Verifying that software runs safely and reliably is a mandate for mission-critical systems ranging from avionics to automobiles. A system of special significance to professor Zachary Tatlock and colleagues in the Allen School’s Programming Language and System Engineering (PLSE) group is the Clinical Neutron Therapy System (CNTS) at the UW Medical Center. One of only three radioactive therapy systems of its kind in the United States, the CNTS directs powerful radiation to patients’ heads to treat cancers of the tongue and esophagus.
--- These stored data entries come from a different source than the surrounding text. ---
(* ===== verification/FileTheorems.v ===== *)
(** The data that is written to a file is the data that is read, for every way to store
    a block; and the writes where it is not. *)

From Stdlib Require Import ZArith Lia Bool.
From stdpp Require Import base numbers list option gmap.
From S2P Require Import Prelude Disk Subr Crc Xxh Check BlockTable ChainFind ChainCore Lz4 Lz4Decode Lz4Format Lz4Encode Lz4Theorems Topology Reshape CowProof CowOps FreemapStorage Cow FileData FileRead FileWrite FileStored.

(** * Zeros *)

Lemma zeros_split n k : 0 <= k <= n -> zeros n = zeros k ++ zeros (n - k).
Proof. intros H. unfold zeros. rewrite <- replicate_add. f_equal. lia. Qed.
Lemma bytes_zeros n : Forall is_byte (zeros n).
Proof. apply Forall_replicate. unfold is_byte. lia. Qed.

Lemma test_zeros_spec fuel : forall buf i bytes, test_zeros fuel buf i bytes = true -> 0 <= i -> i <= bytes <= alen buf -> (bytes - i) mod 4 = 0 ->
  bytes - i <= Z.of_nat fuel -> take (Z.to_nat (bytes - i)) (drop (Z.to_nat i) buf) = zeros (bytes - i).
Proof.
  induction fuel as [|fuel IH]; intros buf i bytes H Hi Hb Hm Hf; [replace (bytes - i) with 0 by lia; reflexivity|]. cbn [test_zeros] in H.
  destruct (Z.ltb_spec i bytes) as [Hlt|Hge]; [|replace (bytes - i) with 0 by lia; reflexivity].
  destruct (bool_decide _) eqn:E; [|discriminate]. apply bool_decide_eq_true in E.
  assert (4 <= bytes - i) by (pose proof (Z.div_mod (bytes - i) 4 ltac:(lia)); lia).
  rewrite (zeros_split _ 4) by lia. replace (bytes - i - 4) with (bytes - (i + 4)) by lia. rewrite <- IH with (buf := buf); try lia; try assumption.
  - change (zeros 4) with (replicate 4 0). rewrite <- E. replace (Z.to_nat (bytes - i)) with (4 + Z.to_nat (bytes - (i + 4)))%nat by lia.
    replace (Z.to_nat (i + 4)) with (Z.to_nat i + 4)%nat by lia. rewrite <- drop_drop, take_take_drop. reflexivity.
  - replace (bytes - (i + 4)) with (bytes - i + (-1) * 4) by lia. rewrite Z.mod_add by lia. exact Hm.
Qed.
Lemma block_zeros data r : test_block_zeros data (2 ^ r) = true -> 10 <= r -> 2 ^ r <= alen data -> take (Z.to_nat (2 ^ r)) data = zeros (2 ^ r).
Proof.
  intros H Hr Hlen. pose proof (pow2_pos r ltac:(lia)). pose proof (test_zeros_spec _ data 0 (2 ^ r) H) as E. rewrite Z.sub_0_r in E. apply E; try lia.
  replace r with (r - 2 + 2) by lia. rewrite Z.pow_add_r by lia. apply Z.mod_mul. discriminate.
Qed.

Section theorems.
Context {ST : Storage} {SL : StorageLaws ST} {PR : Protected} {DB : DedupBits ST} {ZL : Zlib} {ZLL : ZlibLaws ZL}.
Context (dedup_enable always_compress : bool) (rbuf : list Z).

(** * Compressed blocks *)

Lemma comp_block_size_ok n size : comp_block_size n = Done size -> exists r, 10 <= r <= 15 /\ size = 2 ^ r /\ n <= size.
Proof.
  unfold comp_block_size. intros H.
  repeat match type of H with (if ?a <=? ?b then _ else _) = _ => destruct (Z.leb_spec a b); [injection H as <-|] end; [..|discriminate].
  1: exists 10. 2: exists 11. 3: exists 12. 4: exists 13. 5: exists 14. 6: exists 15. all: split; [lia|split; [reflexivity|assumption]].
Qed.

(** What the compressors give decompresses, with any padding. *)
Lemma compress_block_decodes data n algo c m pad : compress_block data n algo = Done (Some c) -> Forall is_byte data -> 16 <= n <= 65536 -> n <= alen data ->
  HAMMER2_DEC_COMP m = algo .& 15 -> alen pad < 65536 -> decodes m (c ++ pad) (take (Z.to_nat n) data) /\ Forall is_byte c.
Proof.
  unfold compress_block, decodes, HAMMER2_DEC_ALGO. intros H Hb Hn Hlen Hm Hpad. rewrite Hm.
  destruct (algo .& 15) as [|[[[]|[]|]|[[]|[]|]|]|]; try discriminate.
  - injection H as H. split; [|exact (deflate_bytes _ _ _ _ H)]. eexists _, pad, _, _. split; [exact H|reflexivity].
  - apply obind_Done in H as ([r out] & H & E). destruct (Z.eqb_spec r 0) as [|Hr0]; [discriminate|].
    assert (c = le_bytes 4 r ++ out) as -> by (inversion E; reflexivity). clear E.
    set (t := take (Z.to_nat n) data) in *. assert (Ht : alen t = n) by (apply bytes_take; lia).
    assert (Hmax : n / 2 - 8 < 65536 / 2 - 4) by (pose proof (Z.div_le_mono n 65536 2); change (65536 / 2) with 32768 in *; lia).
    rewrite <- Ht in H at 1.
    destruct (compress_ends t (65536 / 2 - 4) (n / 2 - 8) (Forall_take _ _ _ Hb) ltac:(lia) Hmax ltac:(div_mod_lia)) as (r' & out' & E & Hr).
    rewrite E in H. injection H as -> ->. destruct Hr as [|(qs & p & Hs & -> & Er & Hle)]; [contradiction|].
    pose proof (block_bytes t qs p (Forall_take _ _ _ Hb) Hs) as Hob. split; [|apply Forall_app_2; [apply bytes_le|exact Hob]].
    exists r, (enc_block t qs p), pad. split; [rewrite <- app_assoc; reflexivity|]. split; [exact Er|].
    split; [pose proof (alen_nonneg (enc_block t qs p)); change (65536 / 2) with 32768 in *; lia|]. split; [exact Hpad|].
    intros dst Hd. rewrite Er. apply decompress_block; [exact Hs|lia].
Qed.

Lemma methods_comp a b : HAMMER2_DEC_COMP (u8 (HAMMER2_ENC_COMP a + HAMMER2_ENC_CHECK b)) = a .& 15.
Proof.
  unfold HAMMER2_DEC_COMP, HAMMER2_ENC_COMP, HAMMER2_ENC_CHECK, u8. change 15 with (Z.ones 4). rewrite !Z.land_ones, Z.shiftl_mul_pow2 by lia.
  change (2 ^ 4) with 16. change (2 ^ 8) with (16 * 16). rewrite Z.rem_mul_r by lia. rewrite Z.mod_add by lia. rewrite (Z.mul_comm 16), Z.mod_add by lia.
  rewrite !Z.mod_mod by lia. reflexivity.
Qed.

(** * Where the block goes *)

(** The chain that the lookup found for the block, or a hole; and if a block with the
    same data is found, the chain can take it over. *)
Definition target (w : fwstate) (p : nat) (chain : option nat) : Prop :=
  match chain with
  | Some i => exists x, s_nodes (w_s w) !! i = Some x /\ n_type x = HAMMER2_BREF_TYPE_DATA /\ forall data n, may_share dedup_enable w x data n
  | None => forall data n d w1, hammer2_dedup_lookup dedup_enable w data n = Done (d, w1) -> d <> 0 -> has_room (w_s w) p
  end.

Lemma scan_ip (w : fwstate) ip data n base crc l : dedup_scan (set_w_ip ip w) data n base crc l = (let '(d, w1) := dedup_scan w data n base crc l in (d, set_w_ip ip w1)).
Proof.
  induction l as [|j l IH]; [reflexivity|]. cbn [dedup_scan]. change (heur (set_w_ip ip w) (base + j)) with (heur w (base + j)). change (w_s (set_w_ip ip w)) with (w_s w).
  destruct (negb _); [exact IH|]. destruct (negb _); [exact IH|]. destruct (_ && _); [reflexivity|exact IH].
Qed.
Lemma lookup_ip (w : fwstate) ip data n d w1 : hammer2_dedup_lookup dedup_enable (set_w_ip ip w) data n = Done (d, w1) ->
  exists w2, hammer2_dedup_lookup dedup_enable w data n = Done (d, w2).
Proof.
  unfold hammer2_dedup_lookup. destruct (negb _); [intros [= <- _]; eauto|]. intros H. apply obind_Done in H as (crc & -> & H). cbn [obind]. rewrite scan_ip in H.
  destruct (dedup_scan w data n (dedup_base crc) crc _) as [d' w2]. injection H as <- _. eauto.
Qed.
Lemma target_ip (w : fwstate) ip p chain : target w p chain -> target (set_w_ip ip w) p chain.
Proof.
  destruct chain as [i|]; cbn.
  - intros (x & Hx & Ht & H). exists x. split; [exact Hx|]. split; [exact Ht|]. intros data n d w1 Hl Hd. destruct (lookup_ip _ _ _ _ _ _ Hl) as [w2 Hl2]. exact (H data n d w2 Hl2 Hd).
  - intros H data n d w1 Hl Hd. destruct (lookup_ip _ _ _ _ _ _ Hl) as [w2 Hl2]. exact (H data n d w2 Hl2 Hd).
Qed.

Lemma assign_target w p chain lbase r mtid data c dd np w' :
  hammer2_assign_physical dedup_enable w p chain 0 lbase (2 ^ r) mtid data = Done (0, Some c, dd, np, w') ->
  inv (w_s w) -> target w p chain -> 10 <= r <= 16 -> (forall i, chain = Some i -> c = i) /\ assigned w' c (2 ^ r) dd data.
Proof.
  intros H Hi Ht Hr. destruct chain as [i|].
  - destruct Ht as (x & Hx & Hty & Hsh). destruct (assign_existing _ _ _ _ _ _ _ _ _ _ _ _ _ H Hi Hx Hty Hr (Hsh _ _)) as [E Ha].
    injection E as ->. split; [congruence|exact Ha].
  - split; [discriminate|]. apply (assign_hole _ _ _ _ _ _ _ _ _ _ _ H Hi Hr). intros d w1. apply Ht.
Qed.

(** The end of a write: shared, or through a device buffer. *)
Lemma finish_shared w c r m data w' : set_contents w c m data = Done w' -> assigned w c (2 ^ r) true data -> 10 <= r <= 16 -> 2 ^ r <= alen data -> Forall is_byte data ->
  stored w' c (u8 m) (take (Z.to_nat (2 ^ r)) data).
Proof.
  intros H (y & Hy & Hl & Hd) Hr Hlen Hb. destruct (Hd eq_refl) as [Hnn Hdev]. pose proof (pow2_size r Hr) as [_ Hsz].
  assert (El : alen (take (Z.to_nat (2 ^ r)) data) = 2 ^ r) by (apply bytes_take; lia).
  refine (proj1 (set_contents_stored _ _ y _ data _ _ H Hy _ _ _ _ _ _)); rewrite ?El; [exact Hl|reflexivity|apply Forall_take, Hb|change (2 ^ 32) with 4294967296; lia|symmetry; exact Hdev|contradiction].
Qed.
Lemma finish_dio w c r m data dd w' x : write_dio dedup_enable w c m (2 ^ r) data = Done (0, w') -> assigned w c (2 ^ r) dd data -> s_nodes (w_s w) !! c = Some x -> is_modified x = true ->
  10 <= r <= 16 -> 2 ^ r <= alen data -> Forall is_byte data -> stored w' c (u8 m) (take (Z.to_nat (2 ^ r)) data).
Proof.
  intros H (y & Hy & Hl & _) Hx Hm Hr Hlen Hb. assert (x = y) as -> by congruence. pose proof (pow2_size r Hr) as [_ Hsz].
  refine (proj1 (write_dio_stored _ _ _ y _ _ _ _ H Hy Hl Hm _ _ Hb)); [lia|change (2 ^ 32) with 4294967296; lia].
Qed.

(** * The whole write *)

(** The chain holds a block that decodes to [t]. *)
Definition written (w' : fwstate) (chain : option nat) (t : list Z) : Prop :=
  exists c m l, (forall i, chain = Some i -> c = i) /\ stored w' c m l /\ decodes m l t /\ alen l <= HAMMER2_PBUFSIZE.
(** No chain is left for a block of zeros: there was none, or it is deleted. *)
Definition zeroed (w w' : fwstate) (p : nat) (chain : option nat) (mtid : Z) : Prop :=
  match chain with
  | Some i => exists e, hammer2_chain_delete (w_s w) (Some p) i mtid HAMMER2_DELETE_PERMANENT = Done (e, w_s w')
  | None => w_s w' = w_s w
  end.

Lemma zero_write_zeroed w p chain mtid w' : zero_write w p chain 0 mtid = Done (0, w') -> target w p chain -> zeroed w w' p chain mtid.
Proof.
  unfold zero_write. intros H Ht. destruct chain as [i|]; [|injection H as <-; reflexivity]. destruct Ht as (x & Hx & Hty & _).
  unfold nd in H. rewrite Hx in H. cbn [obind] in H. rewrite Hty in H. cbn [Z.eqb Pos.eqb] in H. runs. exists z. assumption.
Qed.

Lemma write_bp_dio w i data check w' y n : hammer2_write_bp dedup_enable w i data check = Done (0, w') -> s_nodes (w_s w) !! i = Some y -> ready_leaf n y ->
  is_modified y = true /\ write_dio dedup_enable w i (HAMMER2_ENC_COMP HAMMER2_COMP_NONE + HAMMER2_ENC_CHECK check) n data = Done (0, w').
Proof.
  unfold hammer2_write_bp. intros H Hy Hl. unfold nd in H. rewrite Hy in H. cbn [obind] in H. rewrite (lf_type _ _ Hl), (lf_bytes _ _ Hl) in H.
  apply obind_Done in H as (u & Hm & H). apply kassert_Done in Hm. auto.
Qed.

(** An uncompressed block. *)
Lemma plain_written w1 chain c dd r data check w' : (forall i, chain = Some i -> c = i) -> assigned w1 c (2 ^ r) dd data -> 10 <= r <= 16 -> 2 ^ r <= alen data -> Forall is_byte data ->
  (if dd : bool then let! w := set_contents w1 c (HAMMER2_ENC_COMP HAMMER2_COMP_NONE + HAMMER2_ENC_CHECK check) data in Done (0, w)
   else hammer2_write_bp dedup_enable w1 c data check) = Done (0, w') ->
  written w' chain (take (Z.to_nat (2 ^ r)) data).
Proof.
  intros Hc Ha Hr Hlen Hb H. pose proof (pow2_size r Hr) as [_ Hsz]. eexists c, _, (take (Z.to_nat (2 ^ r)) data). split; [exact Hc|]. split; [|split].
  - destruct dd.
    + apply obind_Done in H as (w2 & H & E). injection E as <-. exact (finish_shared _ _ _ _ _ _ H Ha Hr Hlen Hb).
    + pose proof Ha as (y & Hy & Hl & _). destruct (write_bp_dio _ _ _ _ _ _ _ H Hy Hl) as [Hm Hd]. exact (finish_dio _ _ _ _ _ _ _ _ Hd Ha Hy Hm Hr Hlen Hb).
  - unfold decodes. rewrite methods_comp. reflexivity.
  - rewrite bytes_take by lia. lia.
Qed.

Lemma zero_check_written w p chain lbase r mtid data check w' : hammer2_zero_check_and_write dedup_enable w p chain 0 lbase (2 ^ r) mtid data check = Done (0, w') ->
  inv (w_s w) -> target w p chain -> 10 <= r <= 16 -> 2 ^ r <= alen data -> Forall is_byte data ->
  take (Z.to_nat (2 ^ r)) data = zeros (2 ^ r) /\ zeroed w w' p chain mtid \/ written w' chain (take (Z.to_nat (2 ^ r)) data).
Proof.
  unfold hammer2_zero_check_and_write. intros H Hi Ht Hr Hlen Hb. destruct (_ && test_block_zeros data (2 ^ r)) eqn:Hz.
  - apply andb_prop in Hz as [_ Hz]. left. split; [apply block_zeros; [exact Hz|lia|exact Hlen]|exact (zero_write_zeroed _ _ _ _ _ H Ht)].
  - right. apply obind_Done in H as ([[[[e c] dd] np] w1] & Ha & H). destruct (Z.eqb_spec e 0) as [->|]; cbn [negb] in H; [|run; contradiction].
    destruct c as [c|]; [|discriminate]. destruct (assign_target _ _ _ _ _ _ _ _ _ _ _ Ha Hi Ht Hr) as [Hc Has]. exact (plain_written _ _ _ _ _ _ _ _ Hc Has Hr Hlen Hb H).
Qed.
As Tatlock notes, “even a small mistake can be potentially deadly.”

In an article featured in the latest issue of Communications of the ACM, Tatlock discusses how he and a team of UW researchers are working to prevent such mistakes through the Neutrons project. The Neutrons project builds on Tatlock’s long-standing interest in devising and improving techniques to ensure that programs remain error free. Verifying systems like the CNTS presents its own set of challenges: the diversity and complexity of the radiotherapy system’s dozen components, each with its own level of criticality, meant that no single tool was suitable for checking critical component properties while also ensuring that their composition implies critical system properties.
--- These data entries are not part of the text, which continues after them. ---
(** A chain operation, a read or a write of file data of a file with check codes, or a
    change of file.  The clock advances at will. *)
Inductive fs_step : fwstate -> fwstate -> Prop :=
| fs_op w o s : op_ok o -> op_step (w_s w) o = Done s -> fs_step w (set_w_s s w)
| fs_read w chain lerr bp bp' w' : hammer2_xop_strategy_read dedup_enable rbuf w chain lerr bp = Done (bp', w') -> fs_step w w'
| fs_write w p chain lerr lbase r mtid data e w' : 10 <= r <= 16 -> checked_file w chain ->
    hammer2_write_file_core dedup_enable always_compress w p chain lerr lbase (2 ^ r) mtid data = Done (e, w') -> fs_step w w'
| fs_dedup_clear w : fs_step w (hammer2_dedup_clear w)
| fs_file w ip ticks : fs_step w (Fw (w_s w) ip (w_heur w) ticks).

Lemma fs_step_inv {PR : Protected} w w' : fs_step w w' -> inv (w_s w) -> inv (w_s w').
Proof.
  intros H Hi. destruct H as [w o s Hok Ho|w chain lerr bp bp' w' H|w p chain lerr lbase r mtid data e w' Hr Hc H|w|w ip ticks].
  - exact (proj1 (op_step_keep _ _ _ Hok Ho Hi)).
  - exact (file_read_inv _ _ _ _ _ _ _ _ H Hi).
  - exact (file_write_inv _ _ _ _ _ _ _ _ _ _ _ _ H Hi Hc Hr).
  - exact Hi.
  - exact Hi.
Qed.
Lemma fs_steps_inv {PR : Protected} w w' : rtc fs_step w w' -> inv (w_s w) -> inv (w_s w').
Proof. induction 1 as [w|w1 w2 w3 Hs _ IH]; [auto|]. intros Hi. exact (IH (fs_step_inv _ _ Hs Hi)). Qed.

(** C24. Crash consistency with file data, for files whose contents have check codes.
    From a cleanly mounted volume, interleave in any order chain operations with their
    flushes, file reads, and writes to files with a check algorithm other than none,
    with compression, with the blocks they share through dedup, over chains or into
    holes, and with every error they can meet.  Let any of the writes made so far reach
    the device, in any order.  Then the volume header at mount time still leads to
    exactly the same main topology (the tree from its sroot_blockset), file data
    included; the rotating blocks of the freemap itself are not covered. *)
Theorem file_writes_keep_committed_tree w0 w l dev :
  mounted_clean (w_s w0) -> rtc fs_step w0 w -> (forall x, x ∈ l -> x ∈ s_log (w_s w)) -> dev = replay l (s_dev (w_s w0)) ->
  let roots := vd_sroot (s_header (w_s w0)) in
  (forall o, protected (s_dev (w_s w0)) roots o -> dev !! o = s_dev (w_s w0) !! o)
  /\ (forall b, reach dev roots b <-> reach (s_dev (w_s w0)) roots b).
Proof.
  intros Hm Hrun Hl -> roots. set (PR := protect_main (w_s w0) Hm).
  pose proof (fs_steps_inv (PR := PR) w0 w Hrun (mounted_inv (w_s w0) Hm)) as Hi.
  exact (inv_keeps_tree _ _ _ l Hi Hl).
Qed.
End machine.

(** * A small example *)

Section demo.
#[local] Existing Instance bump.
#[local] Existing Instance bump_laws.
#[local] Existing Instance nozlib.
#[local] Existing Instance bits.
#[local] Instance bits_laws : DedupBitsLaws bits.
Proof. constructor. intros a off bytes o H. exact H. Qed.

(** The inode is loaded, a block of a file is written, another file shares it, the inode
    is flushed. *)
Definition session (w0 : fwstate) (ip : finode) (data : list Z) (r : Z) : outcome fwstate :=
  let! s := op_step (w_s w0) (OLock 2 RESOLVE_ALWAYS) in
  let! (_, w) := hammer2_write_file_core true false (Fw s ip (w_heur w0) 7) 2 None 0 0 (2 ^ r) 11 data in
  let! (_, w) := hammer2_write_file_core true false (Fw (w_s w) ip (w_heur w) 8) 2 None 0 65536 (2 ^ r) 11 data in
  let! s := op_step (w_s w) (OFlush (Some 2%nat) None false true true) in
  Done (set_w_s s w).
Lemma session_steps w0 ip data r w : session w0 ip data r = Done w -> fi_check_algo ip = HAMMER2_CHECK_XXHASH64 -> 10 <= r <= 16 ->
  rtc (fs_step true false (zeros 65536)) w0 w.
Proof.
  intros E Hip Hr. unfold session in E.
  apply obind_Done in E as (s1 & E1 & E). apply obind_Done in E as ([e2 w2] & E2 & E). apply obind_Done in E as ([e3 w3] & E3 & E). apply obind_Done in E as (s4 & E4 & E).
  injection E as <-. assert (Hc : forall s h t, checked_file (Fw s ip h t) None) by (intros s h t; split; [cbn; rewrite Hip; discriminate|discriminate]).
  eapply rtc_l; [eapply fs_op; [|exact E1]; exact I|]. eapply rtc_l; [exact (fs_file _ _ _ (set_w_s s1 w0) ip 7)|].
  eapply rtc_l; [eapply fs_write; [exact Hr|apply Hc|exact E2]|]. eapply rtc_l; [exact (fs_file _ _ _ w2 ip 8)|].
  eapply rtc_l; [eapply fs_write; [exact Hr|apply Hc|exact E3]|]. eapply rtc_l; [eapply fs_op; [|exact E4]; exact I|]. apply rtc_refl.
Qed.

Definition demo_lz4 : finode := Finode HAMMER2_COMP_LZ4 HAMMER2_CHECK_XXHASH64 0 false false None.
Definition demo_mounted : fwstate := Fw demo demo_lz4 ∅ 7.
Definition demo_session : outcome fwstate := session demo_mounted demo_lz4 demo_data 12.

Lemma file_writes_keep_committed_tree_witness :
  match demo_session with
  | Done w => (2 < length (s_log (w_s w)))%nat
      /\ forall b, reach (replay (s_log (w_s w)) (s_dev demo)) (vd_sroot demo_vol) b <-> reach (s_dev demo) (vd_sroot demo_vol) b
  | Panic => False
  end.
Proof.
  assert (Hl : match demo_session with Done w => (2 < length (s_log (w_s w)))%nat | Panic => False end) by (vm_compute; lia).
  destruct demo_session as [w|] eqn:E; [|exact Hl]. split; [exact Hl|]. pose proof (session_steps _ _ _ _ _ E eq_refl ltac:(lia)) as Hrun.
  exact (proj2 (file_writes_keep_committed_tree true false (zeros 65536) demo_mounted w (s_log (w_s w)) _ demo_clean Hrun (fun x H => H) eq_refl)).
Defined.
End demo.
Working with Dr. Jonathan Jacky, a radiation oncologist at UW, Tatlock and a team of Allen School researchers that includes professors Emina Torlak, Xi Wang, and Michael Ernst, and graduate students Stuart Pernsteiner and Calvin Loncaric applied modern software verification techniques to construct the first mechanically-checked safety case for a real safety-critical system in clinical use. The safety case includes a detailed formal model of the CNTS and a set of tools for establishing component properties specified by the model. Leveraging existing formal tools, the researchers built the entire case by writing just 2,700 lines of code.

CNTS control panel

CNTS control panel

The CNTS had been operating for over 30 years without incident. However, in constructing the case, Tatlock and the team revealed serious flaws that could potentially result in the beam operating outside of prescribed settings. They also discovered flaws in the implementation of the system’s EPICS language, which they reported to the CNTS staff.

Their work demonstrated that formal, checkable safety cases can provide significant practical benefits by focusing analysis effort on deep properties of system components that matter for the safety of the system as a whole.
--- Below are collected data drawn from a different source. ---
Record xst (x : xhead) (e : xenv) (it : citem) (key ri : Z) (pend : list response) : Prop := Xst {
  xs_ring : ring_ok (aget (x_collect x) 0) (x_fifo_size x) ri pend;
  xs_size : pow2_size (x_fifo_size x);
  xs_fifos : alen (x_collect x) = 8;
  xs_rest : forall i, 0 < i < 8 -> aget (x_collect x) i = Fifo None None 0 0;
  xs_items : alen (cl_array (x_cluster x)) = 8;
  xs_item : aget (cl_array (x_cluster x)) 0 = it;
  xs_nchains : cl_nchains (x_cluster x) = 1;
  xs_types : aget (cl_types (x_cluster x)) 0 = e_type e;
  xs_key : x_collect_key x = key;
  xs_run : x_run_mask x = e_run e;
  xs_chk : x_chk_mask x = e_chk e;
  xs_holds : x_holds x = holds_of it pend;
  xs_ip1 : x_ip1 x = e_ip1 e;
  xs_refs : x_refs x = e_refs e;
  xs_freed : x_freed x = false
}.

(** * The ring *)

Lemma pow2_size_range n : pow2_size n -> 16 <= n <= 2 ^ 30.
Proof.
  intros (k & Hk & ->). split; [|apply Z.pow_le_mono_r; lia].
  change 16 with (2 ^ 4). apply Z.pow_le_mono_r; lia.
Qed.

Lemma ring_index x i : pow2_size (x_fifo_size x) -> i .& fifo_mask x = i mod x_fifo_size x.
Proof.
  intros H. pose proof (pow2_size_range _ H). destruct H as (k & Hk & E). unfold fifo_mask.
  rewrite i32_small by lia. rewrite E, <- Z.land_ones, Z.ones_equiv by lia. reflexivity.
Qed.

Lemma alen_app_one {A} (l : list A) x : alen (l ++ [x]) = alen l + 1.
Proof. unfold alen. rewrite length_app. simpl. lia. Qed.
Lemma alen_succ {A} (x : A) l : alen (x :: l) = alen l + 1.
Proof. unfold alen. simpl. lia. Qed.
Lemma alen_ge0 {A} (l : list A) : 0 <= alen l.
Proof. unfold alen. lia. Qed.

Lemma mod_ne a b n : 0 < n -> a < b < a + n -> a mod n <> b mod n.
Proof.
  intros Hn Hab E. assert ((b - a) mod n = 0) as H0.
  { rewrite Zminus_mod, E, Z.sub_diag. apply Z.mod_0_l. lia. }
  rewrite Z.mod_small in H0; lia.
Qed.

Lemma ring_holds_snoc {A} `{Inhabited A} (l : list A) size ri vals v :
  0 < size -> alen vals < size -> ring_holds l size ri vals ->
  ring_holds (aset l ((ri + alen vals) mod size) v) size ri (vals ++ [v]).
Proof.
  intros Hs Hlt [Hl Hv]. split; [rewrite alen_aset; exact Hl|]. intros j u Hj.
  pose proof (Z.mod_pos_bound (ri + alen vals) size Hs). pose proof (Z.mod_pos_bound (ri + Z.of_nat j) size Hs).
  apply lookup_app_Some in Hj as [Hj|[Hge Hj]].
  - pose proof (lookup_lt_Some _ _ _ Hj). unfold alen in *.
    rewrite aget_aset_ne; [auto|lia|lia|]. apply not_eq_sym, mod_ne; lia.
  - apply list_lookup_singleton_Some in Hj as [Hz <-]. replace (Z.of_nat j) with (alen vals) by (unfold alen; lia).
    apply aget_aset_eq. lia.
Qed.

Lemma ring_holds_tail {A} `{Inhabited A} (l : list A) size ri v vals :
  ring_holds l size ri (v :: vals) -> aget l (ri mod size) = v /\ ring_holds l size (ri + 1) vals.
Proof.
  intros [Hl Hv]. split; [|split; [exact Hl|]].
  - specialize (Hv 0%nat v eq_refl). rewrite Z.add_0_r in Hv. exact Hv.
  - intros j u Hj. specialize (Hv (S j) u Hj). rewrite <- Hv. do 2 f_equal. lia.
Qed.

(** Doubling keeps the entries when none has been taken out. *)
Lemma ring_holds_grow {A} `{Inhabited A} (zero fill : A) l size vals :
  0 < size -> alen vals <= size -> ring_holds l size 0 vals ->
  ring_holds (grow zero fill (Some l) (size * 2) size) (size * 2) 0 vals.
Proof.
  intros Hs Hle [Hl Hv]. unfold grow. split.
  - unfold alen in *. rewrite length_app, length_replicate. lia.
  - intros j v Hj. specialize (Hv j v Hj). pose proof (lookup_lt_Some _ _ _ Hj). unfold alen in *.
    rewrite Z.mod_small in * by lia. unfold aget in *. rewrite lookup_total_app_l; [exact Hv|lia].
Qed.

Lemma pow2b_true k : 0 <= k -> pow2b (2 ^ k) = true.
Proof.
  intros Hk. unfold pow2b. apply Z.eqb_eq. rewrite Z.sub_1_r, <- Z.ones_equiv, Z.land_ones by lia.
  apply Z.mod_same. lia.
Qed.

Section feeding.
Context (ch_error : nat -> Z) (junk : option nat) (junk_error : Z).
Abbreviation feed := (hammer2_xop_feed ch_error junk junk_error).

(** * Feeding *)

Lemma fifo_alloc_grow f size pend :
  pow2_size size -> size < 2 ^ 30 -> ring_ok f size 0 pend ->
  exists f', hammer2_xop_fifo_alloc junk junk_error f (size * 2) size = Done f' /\ ring_ok f' (size * 2) 0 pend /\ pow2_size (size * 2).
Proof.
  intros Hp Hlt [(l & El & Hl) (es & Ees & Hes) Hri Hwi Hlen Hpos Hb].
  pose proof (pow2_size_range _ Hp). destruct Hp as (k & Hk & Es).
  assert (size * 2 = 2 ^ (k + 1)) as E2 by (rewrite Z.pow_add_r, <- Es by lia; lia).
  eexists. split; [|split].
  - unfold hammer2_xop_fifo_alloc. rewrite El, Ees.
    rewrite (assert_true (_ <? _)) by (apply Z.ltb_lt; lia).
    rewrite assert_true by (destruct (size =? 0) eqn:E0; [apply Z.eqb_eq in E0; lia|reflexivity]).
    rewrite assert_true by (rewrite E2; apply pow2b_true; lia).
    rewrite assert_true by (apply Z.leb_le; lia). reflexivity.
  - split; cbn [ff_array ff_errors ff_ri ff_wi]; try lia.
    + eexists. split; [reflexivity|]. apply ring_holds_grow; [lia|unfold alen in *; rewrite length_fmap; lia|exact Hl].
    + eexists. split; [reflexivity|]. apply ring_holds_grow; [lia|unfold alen in *; rewrite length_fmap; lia|exact Hes].
  - exists (k + 1). split; [|exact E2].
    assert (k < 30) by (apply (Z.pow_lt_mono_r_iff 2); lia). lia.
Qed.

Definition eff_error (r : response) : Z := if r.2 =? 0 then match r.1 with Some c => ch_error c | None => 0 end else r.2.
Definition stored (r : response) : response := (r.1, eff_error r).

Lemma held_by_snoc l r : held_by (l ++ [r]) = held_by [r] ⊎ held_by l.
Proof.
  induction l as [|[[c|] e] l IH]; [multiset_solver| |exact IH]. cbn [app held_by] in *.
  destruct r as [[d|] e']; cbn [held_by] in *; rewrite IH; multiset_solver.
Qed.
“What we want to be able to do is ensure the reliability of all the pieces,” Tatlock explained in the article. “We want to make sure there are no bugs that can affect the parts that are critical.”

The Neutrons project is just one of several undertaken by PLSE researchers that use verification techniques described in the article, including Oeuf, which applies proof assistance to compilers; Verdi, for verifying distributed systems; and Bagpipe, for verifying internet router configurations.